Note that the majority of compounds synthesized are highly potent in vitro, but lack properties required for successful development.
Note that the majority of compounds synthesized are highly potent in vitro, but lack properties required for successful development.
Significant changes in binding affinity can often accompany minor changes in drug structure. In the case of thrombin inhibitors shown, that differ by a single methyl group, the ~300x binding enhancement comes from a combination of improved hydrophobic interactions as well as conformational restriction of the methylated drug when bound in the enzyme active site. Experience has shown that one-by-one custom synthesis is the only reliable way to find compounds that inhibit enzymes with the single-digit nanomolar potency typically required for a compound that can be developed as a drug. Although efforts in recent years have conjectured advantages in screening libraries with more chemical "diversity", there is no evidence that this produces more frequent high-affinity hits or compounds that can be preclinically developed with fewer rounds of custom analog synthesis.

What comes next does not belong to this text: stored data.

(** A post newer than all the others goes to the head of the listing. *)
Lemma sort_newest_last l p :
  (forall q, In q l -> (Post.createdAt q < Post.createdAt p)%Z) ->
  Js.sort newest_first (l ++ [p]) = p :: Js.sort newest_first l.
Proof.
  induction l as [|x l IH]; intros H; [reflexivity|].
  cbn [app Js.sort]. rewrite IH by (intros q Hq; apply H; now right).
  apply insert_later. unfold newest_first.
  specialize (H x (or_introl eq_refl)). lia.
Qed.

(** Sorting and then leaving posts out is leaving them out and then
    sorting: a listing loses the posts that were deleted and nothing else,
    and keeps its order. *)
Lemma insert_filter (f : Post.t -> bool) x l :
  StronglySorted not_older l ->
  filter f (Js.insert newest_first x l)
  = if f x then Js.insert newest_first x (filter f l) else filter f l.
Proof.
  induction 1 as [|y l Hl IH Hy].
  - simpl. now destruct (f x).
  - destruct (Z.leb_spec (newest_first x y) 0) as [Hle|Hgt].
    + rewrite insert_first by assumption.
      change (filter f (x :: y :: l))
        with (if f x then x :: filter f (y :: l) else filter f (y :: l)).
      destruct (f x); [|reflexivity].
      remember (filter f (y :: l)) as kept eqn:Hk.
      destruct kept as [|z kept]; [reflexivity|].
      symmetry. apply insert_first.
      assert (Hin : In z (y :: l)).
      { apply (filter_In f). rewrite <- Hk. now left. }
      destruct Hin as [<-|Hin]; [assumption|].
      rewrite Forall_forall in Hy. specialize (Hy z Hin).
      unfold newest_first, not_older in *. lia.
    + rewrite insert_later by assumption.
      change (filter f (y :: Js.insert newest_first x l))
        with (if f y then y :: filter f (Js.insert newest_first x l)
              else filter f (Js.insert newest_first x l)).
      change (filter f (y :: l))
        with (if f y then y :: filter f l else filter f l).
      rewrite IH. destruct (f y), (f x); try reflexivity.
      now rewrite insert_later.
Qed.

Lemma sort_filter (f : Post.t -> bool) l :
  filter f (Js.sort newest_first l) = Js.sort newest_first (filter f l).
Proof.
  induction l as [|x l IH]; [reflexivity|].
  cbn [Js.sort filter]. rewrite insert_filter by apply sort_sorted.
  rewrite IH. now destruct (f x).
Qed.

End ListingFacts.

(** X12.  A post created at an instant later than the creation instants
    of all the posts of the store heads the next listing, and the rest of
    the listing is the listing as it was. *)
Theorem new_post_is_listed_first :
  forall env title content d u t s,
    (forall q, In q (contents blogs_json d) -> (Post.createdAt q < now env)%Z) ->
    let c1 := after (createPost env title content (mkCtx d (Some u) t)) in
    exists post,
      Post.id post = nanoid env
      /\ response (listPosts (as_client s c1))
         = render_index (post :: Js.sort newest_first (contents blogs_json d))
      /\ response (listPosts (mkCtx d s t))
         = render_index (Js.sort newest_first (contents blogs_json d)).
Proof.
  intros env title content d u t s Hnew c1. subst c1.
  destruct (createPost_run env title content d u t)
    as (post & -> & Hid & Hat & _).
  exists post. split; [assumption|]. rewrite !listPosts_run. cbn.
  split; [|reflexivity]. f_equal. apply sort_newest_last.
  intros q Hq. rewrite Hat. now apply Hnew.
Qed.

Lemma new_post_is_listed_first_witness :
  let env := example_env "Uakgb_J5m9" 1700000000001 in
  (forall q, In q (contents blogs_json one_post) -> (Post.createdAt q < now env)%Z)
  /\ exists post,
       Post.id post = "Uakgb_J5m9"
       /\ response (listPosts
                      (as_client None
                         (after (createPost env (Some "Second") (Some "post")
                                   (mkCtx one_post (Some alice) [])))))
          = render_index [post; bobs_post].
Proof.
  intros env.
  assert (H : forall q, In q (contents blogs_json one_post) ->
                        (Post.createdAt q < now env)%Z)
    by (intros q [<-|[]]; cbn; lia).
  split; [exact H|].
  destruct (new_post_is_listed_first env (Some "Second") (Some "post")
              one_post alice [] None H) as (post & Hid & Hlist & _).
  exists post. split; [exact Hid | exact Hlist].
Defined.

Lemma filter_all {A} (f : A -> bool) l : forallb f l = true -> filter f l = l.
Proof.
  induction l as [|x l IH]; simpl; [reflexivity|].
  rewrite andb_true_iff. intros [-> H]. now rewrite IH.
Qed.

(** With ids that are unique, the posts that do not have the id are all
    the posts but the one that has it. *)
Lemma filter_other_ids id before post rest :
  NoDup (map Post.id (before ++ post :: rest)) ->
  has_id id post = true ->
  filter (fun p => negb (has_id id p)) (before ++ post :: rest) = before ++ rest.
Proof.
  intros Hnd Hid. apply String.eqb_eq in Hid as Hid'.
  rewrite map_app in Hnd. cbn [map] in Hnd.
  apply NoDup_remove_2 in Hnd. rewrite in_app_iff in Hnd.
  rewrite filter_app. cbn [filter]. rewrite Hid. cbn [negb].
  rewrite !filter_all; [reflexivity| |];
    apply fresh_id_forallb; rewrite <- Hid'; tauto.
Qed.

Lemma may_delete requester post d t :
  Session.role requester = admin
  \/ Post.authorEmail post = Session.email requester ->
  isAdmin (mkCtx d (Some requester) t)
  || (Post.authorEmail post =? Session.email requester)%string = true.
Proof.
  intros [H|H]; unfold isAdmin; cbn.
  - now rewrite H.
  - rewrite H, String.eqb_refl. apply orb_true_r.
Qed.

(** X13.  A deleted post leaves the listing, and only it does.  When the
    ids of the posts are unique and an admin or the author deletes the
    post with a given id, the next listing is the listing as it was
    without that post: the other posts are all there, in the same order,
    and none of them has the id. *)
Theorem deleted_post_leaves_the_listing :
  forall id d requester t post s,
    NoDup (post_ids d) ->
    find (has_id id) (contents blogs_json d) = Some post ->
    Session.role requester = admin
    \/ Post.authorEmail post = Session.email requester ->
    let c' := after (deletePost id (mkCtx d (Some requester) t)) in
    exists listing,
      response (listPosts (mkCtx d s t)) = render_index listing
      /\ response (listPosts (as_client s c'))
         = render_index (filter (fun p => negb (has_id id p)) listing)
      /\ In post listing
      /\ forall p, In p (filter (fun p => negb (has_id id p)) listing) ->
                   Post.id p <> id /\ In p (contents blogs_json d).
Proof.
  intros id d requester t post s Hnd Hf Hmay c'. subst c'.
  destruct (find_split _ _ _ Hf) as (before & rest & Hposts & Hid & Hb & _).
  rewrite (deletePost_found _ _ _ _ _ _ _ Hposts Hb Hid).
  rewrite (may_delete _ _ _ _ Hmay).
  exists (Js.sort newest_first (contents blogs_json d)).
  rewrite !listPosts_run. cbn.
  split; [reflexivity|]. split; [|split].
  - f_equal. rewrite sort_filter, Hposts. f_equal. symmetry.
    apply filter_other_ids; [|assumption].
    unfold post_ids in Hnd. now rewrite Hposts in Hnd.
  - apply (Permutation_in _ (Permutation_sym (sort_perm _))).
    rewrite Hposts. apply in_elt.
  - intros p Hp. apply filter_In in Hp as [Hp Hne].
    apply (Permutation_in _ (sort_perm _)) in Hp. split; [|assumption].
    apply negb_true_iff in Hne. unfold has_id in Hne.
    now apply String.eqb_neq in Hne.
Qed.

Lemma deleted_post_leaves_the_listing_witness :
  NoDup (post_ids one_post)
  /\ find (has_id "V1StGXR8_Z") (contents blogs_json one_post) = Some bobs_post
  /\ (Session.role bob = admin \/ Post.authorEmail bobs_post = Session.email bob)
  /\ response (listPosts
                 (as_client None
                    (after (deletePost "V1StGXR8_Z" (mkCtx one_post (Some bob) [])))))
     = render_index [].
Proof.
  assert (Hnd : NoDup (post_ids one_post))
    by (cbn; repeat constructor; intros []).
  assert (Hmay : Session.role bob = admin
                 \/ Post.authorEmail bobs_post = Session.email bob)
    by (right; reflexivity).
  split; [exact Hnd|]. split; [reflexivity|]. split; [exact Hmay|].
  destruct (deleted_post_leaves_the_listing "V1StGXR8_Z" one_post bob []
              bobs_post None Hnd eq_refl Hmay) as (listing & Hl & Hl' & _).
  injection Hl as <-. exact Hl'.
Defined.

(* ================================================================== *)
(** * What a sequence of requests can do to the posts *)
(* ================================================================== *)

(** What one request does to the posts of the store: nothing, or it adds
    one at the end, or it takes one out, or it changes the reaction of the
    requester. *)
Lemma handle_blogs env req c :
  let posts := contents blogs_json (disk c) in
  let posts' := contents blogs_json (disk (after (handle env req c))) in
  posts' = posts
  \/ (exists title content usr post,
         req = POST_posts title content /\ session_user c = Some usr
         /\ posts' = posts ++ [post]
         /\ Post.id post = nanoid env /\ Post.createdAt post = now env
         /\ Post.authorEmail post = Session.email usr)
  \/ (exists before post rest,
         posts = before ++ post :: rest /\ posts' = before ++ rest)
  \/ (exists usr,
         session_user c = Some usr
         /\ Forall2 (same_but_reaction_of (Session.email usr)) posts posts').
Proof.
  intros posts posts'. subst posts posts'.
  destruct (writes_blogs req) eqn:Hw.
  - destruct c as [d [usr|] t].
    + destruct req; try discriminate Hw; cbn [handle disk session_user].
      * destruct (createPost_run env title content d usr t)
          as (post & -> & Hid & Hat & Hauthor & _).
        right. left. exists title, content, usr, post. cbn. repeat split; assumption.
      * destruct (find (has_id id) (contents blogs_json d)) as [post|] eqn:Hf.
        -- destruct (find_split _ _ _ Hf) as (before & rest & Hposts & Hid & Hb & _).
           rewrite (deletePost_found _ _ _ _ _ _ _ Hposts Hb Hid).
           destruct (isAdmin _ || _); cbn; [|now left].
           right. right. left. now exists before, post, rest.
        -- rewrite deletePost_missing by assumption. now left.
      * right. right. right. exists usr. split; [reflexivity|].
        apply (reactions_same_but id d usr t).
      * right. right. right. exists usr. split; [reflexivity|].
        apply (reactions_same_but id d usr t).
    + left. destruct req; try discriminate Hw; reflexivity.
  - left. unfold contents. cbn [slot].
    now rewrite (proj2 (proj2 (handle_footprint env req c)) Hw).
Qed.

Lemma same_but_ids u (l l' : list Post.t) :
  Forall2 (same_but_reaction_of u) l l' -> map body_of l' = map body_of l.
Proof.
  induction 1 as [|p p' l l' [Hb _] _ IH]; [reflexivity|].
  cbn. now rewrite Hb, IH.
Qed.

Lemma map_id_body (l : list Post.t) :
  map Post.id l = map (fun b => fst (fst (fst (fst (fst b))))) (map body_of l).
Proof. rewrite map_map. reflexivity. Qed.

(** One request keeps the ids unique when [nanoid] gives [POST /posts] an
    id that is not in use. *)
Lemma handle_unique_ids env req c :
  NoDup (post_ids (disk c)) ->
  match req with
  | POST_posts _ _ => ~ In (nanoid env) (post_ids (disk c))
  | _ => True
  end ->
  NoDup (post_ids (disk (after (handle env req c)))).
Proof.
  intros Hnd Hfresh. unfold post_ids in *.
  destruct (handle_blogs env req c)
    as [-> | [(title & content & usr & post & -> & _ & -> & Hid & _)
       | [(before & post & rest & Hposts & ->) | (usr & _ & Hsame)]]].
  - assumption.
  - rewrite map_app. cbn [map]. rewrite Hid.
    apply NoDup_app_remove_l with (l := []). cbn.
    apply Permutation_NoDup
      with (l := nanoid env :: map Post.id (contents blogs_json (disk c))).
    + apply Permutation_cons_append.
    + now constructor.
  - rewrite Hposts, map_app in Hnd. cbn [map] in Hnd.
    apply NoDup_remove_1 in Hnd. now rewrite map_app.
  - rewrite map_id_body, (same_but_ids _ _ _ Hsame), <- map_id_body. assumption.
Qed.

Most structure-based drug design programs are supported through computational evaluation and comparison of potential compounds for relative binding affinity. However, for reasons outlined above involved in computing binding free energy, quantitative evaluation of inhibitor binding behavior continues to be an elusive goal at the practical level. For many high-affinity interactions, such as the streptavidin-biotin interaction and binding of transition stste intermediates, ligand repolarization effects appear to be particularly important. Repolarization effects are absent from computations that employ point charge models most commonly used in computational chemistry calculations to guide structure-based docking or design programs.